Liverpool train driver admits using phone seconds before crash
- Published
A train driver who crashed at almost three times the speed limit has admitted using his phone seconds before impact, police have said.
The Merseyrail train was travelling at 40mph (64km/h) instead of 15mph (24km/h) when the cab derailed at Kirkby station on 13 March 2021.
Police said it was "sheer luck" that the 14 people onboard were not killed.
Phillip Hollis, 59, pleaded guilty at Liverpool Magistrates' Court to endangering the safety of passengers.
The train was travelling from Liverpool and was due to arrive into Kirkby station at 18:52 GMT.
The court heard Hollis was found to have sent a WhatsApp message just moments before the train hit struck a buffer stop and derailed, causing an estimated £450,000 in damage, British Transport Police (BTP) said.

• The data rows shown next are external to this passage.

Definition ParseDecimal (s : string) : result money_error Decimal :=
  _ ← require (negb ((slen s =? 0) || (MaxDecimalLen <? slen s))) ErrInvalid;
  let '(neg, rest) := parse_sign s in
  let '(intDigits, rest) := span is_digit rest in
  '(fracDigits, rest) ← parse_frac rest;
  _ ← require (negb (String.eqb intDigits "") && String.eqb rest "") ErrInvalid;
  let c := digits_Z (intDigits +:+ fracDigits) in
  Ok (mkDecimal (if neg : bool then - c else c) (wrap32 (slen fracDigits))).

Definition dec_Sign (d : Decimal) : Z := Z.sgn (coef d).
Definition dec_IsZero (d : Decimal) : bool := dec_Sign d =? 0.
Definition dec_Neg (d : Decimal) : Decimal := mkDecimal (- coef d) (scale d).

Definition dec_Cmp (d o : Decimal) : comparison :=
  let a := coef d in let b := coef o in
  if scale d <? scale o then (a * pow10 (wrap32 (scale o - scale d)) ?= b)
  else if scale o <? scale d then (a ?= b * pow10 (wrap32 (scale d - scale o)))
  else (a ?= b).

Definition dec_Mul (d o : Decimal) : Decimal :=
  mkDecimal (coef d * coef o) (wrap32 (scale d + scale o)).

Definition dec_Quo (d o : Decimal) (sc : Z) (mode : RoundingMode) : result money_error Decimal :=
  _ ← require (negb (dec_IsZero o)) ErrInvalid;
  _ ← require (negb ((sc <? 0) || (maxScale <? sc))) ErrInvalid;
  _ ← checkMode mode;
  let num := coef d * pow10 (scale o + sc) in
  let den := coef o * pow10 (scale d) in
  Ok (mkDecimal (divRound num den mode) sc).

Definition dec_Round (d : Decimal) (sc : Z) (mode : RoundingMode) : result money_error Decimal :=
  _ ← require (negb ((sc <? 0) || (maxScale <? sc))) ErrInvalid;
  _ ← checkMode mode;
  if scale d <=? sc then Ok (mkDecimal (coef d * pow10 (wrap32 (sc - scale d))) sc)
  else Ok (mkDecimal (divRound (coef d) (pow10 (wrap32 (scale d - sc))) mode) sc).

(** [formatScaled]: the digits of |coef|, padded so that [scale] of them
    follow the dot and at least one precedes it. *)
Definition formatScaled (c sc : Z) : string :=
  let digits := dec_string (Z.abs c) in
  let digits :=
    if 0 <? sc then
      let digits :=
        if slen digits <=? sc
        then str_repeat "0" (Z.to_nat (sc - slen digits + 1)) +:+ digits
        else digits in
      let n := Z.to_nat (slen digits - sc) in
      str_take n digits +:+ String "." (str_drop n digits)
    else digits in
  if Z.sgn c <? 0 then String "-" digits else digits.

Definition dec_String (d : Decimal) : string := formatScaled (coef d) (scale d).

(** ** Well-formedness and meaning *)

Definition decimal_wf (d : Decimal) : Prop := 0 <= scale d < 2 ^ 31.

Definition dec_value (d : Decimal) : Q := Qmake (coef d) (Z.to_pos (10 ^ scale d)).

(** A plain decimal literal: sign, integer digits, optional fraction. *)
Definition sign_str (o : option bool) : string :=
  match o with None => "" | Some false => "+" | Some true => "-" end.
Definition frac_str (frac : string) : string :=
  if String.eqb frac "" then "" else String "." frac.

Inductive decimal_literal : string -> Decimal -> Prop :=
| decimal_literal_intro sgn int frac :
    str_forall is_digit int = true -> int <> ""%string ->
    str_forall is_digit frac = true ->
    slen (sign_str sgn +:+ int +:+ frac_str frac) <= MaxDecimalLen ->
    decimal_literal (sign_str sgn +:+ int +:+ frac_str frac)
      (mkDecimal (if bool_decide (sgn = Some true) then - digits_Z (int +:+ frac)
                  else digits_Z (int +:+ frac)) (slen frac)).

(** ** Parsing *)

Lemma parse_sign_spec s neg rest :
  parse_sign s = (neg, rest) ->
  exists o, s = sign_str o +:+ rest /\ neg = bool_decide (o = Some true).
Proof.
  unfold parse_sign. destruct s as [|c r].
  - intros [= <- <-]. by exists None.
  - destruct (Ascii.eqb_spec c "+") as [->|H1]; cbn.
    { intros [= <- <-]. by exists (Some false). }
    destruct (Ascii.eqb_spec c "-") as [->|H2]; intros [= <- <-].
    + by exists (Some true).
    + by exists None.
Qed.

Lemma parse_sign_str o int rest :
  str_forall is_digit int = true -> int <> ""%string ->
  parse_sign (sign_str o +:+ int +:+ rest) = (bool_decide (o = Some true), int +:+ rest).
Proof.
  intros Hd Hne. destruct o as [[]|]; [done..|].
  destruct int as [|c int]; [done|]. cbn in Hd |- *. apply andb_true_iff in Hd as [Hc _].
  destruct (Ascii.eqb_spec c "+") as [->|]; [done|].
  destruct (Ascii.eqb_spec c "-") as [->|]; done.
Qed.

Lemma parse_frac_spec s frac rest :
  parse_frac s = Ok (frac, rest) ->
  str_forall is_digit frac = true /\ s = frac_str frac +:+ rest.
Proof.
  unfold parse_frac. destruct s as [|c r]; [by intros [= <- <-]|].
  destruct (Ascii.eqb_spec c ".") as [->|]; [|by intros [= <- <-]].
  destruct (span is_digit r) as [a b] eqn:E. apply span_spec in E as (-> & Ha & _).
  destruct (String.eqb_spec a "") as [->|Hne]; [done|]. intros [= <- <-].
  split; [done|]. unfold frac_str. by rewrite (proj2 (String.eqb_neq _ _) Hne).
Qed.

The driver had applied the emergency brakes in the moments before the crash but it was not in time to bring the vehicle to a halt.
'Sheer luck'
Twelve passengers and one guard suffered minor injuries.
After the incident, the driver told officers his bag had fallen off a cupboard so he stood up to retrieve it along with a bottle of Lucozade, before sitting back down and seeing the buffers approaching.
The BTP seized Hollis's phone and found he had sent a WhatsApp message at 18:51, which was 26 seconds before the crash.
Hollis, of Spellow Lane, Liverpool, then admitted to detectives his phone should have been turned off in the cab.
Detectives said they had "no doubt" that the use of the mobile phone would have caused him to become distracted while driving.
"It was only through sheer luck that they weren't seriously injured or worse, killed, as a result of this incredibly dangerous incident," Det Ch Insp Steve May said.
Hollis, who was dismissed by Merseyrail last year, is due to be sentenced on 8 March.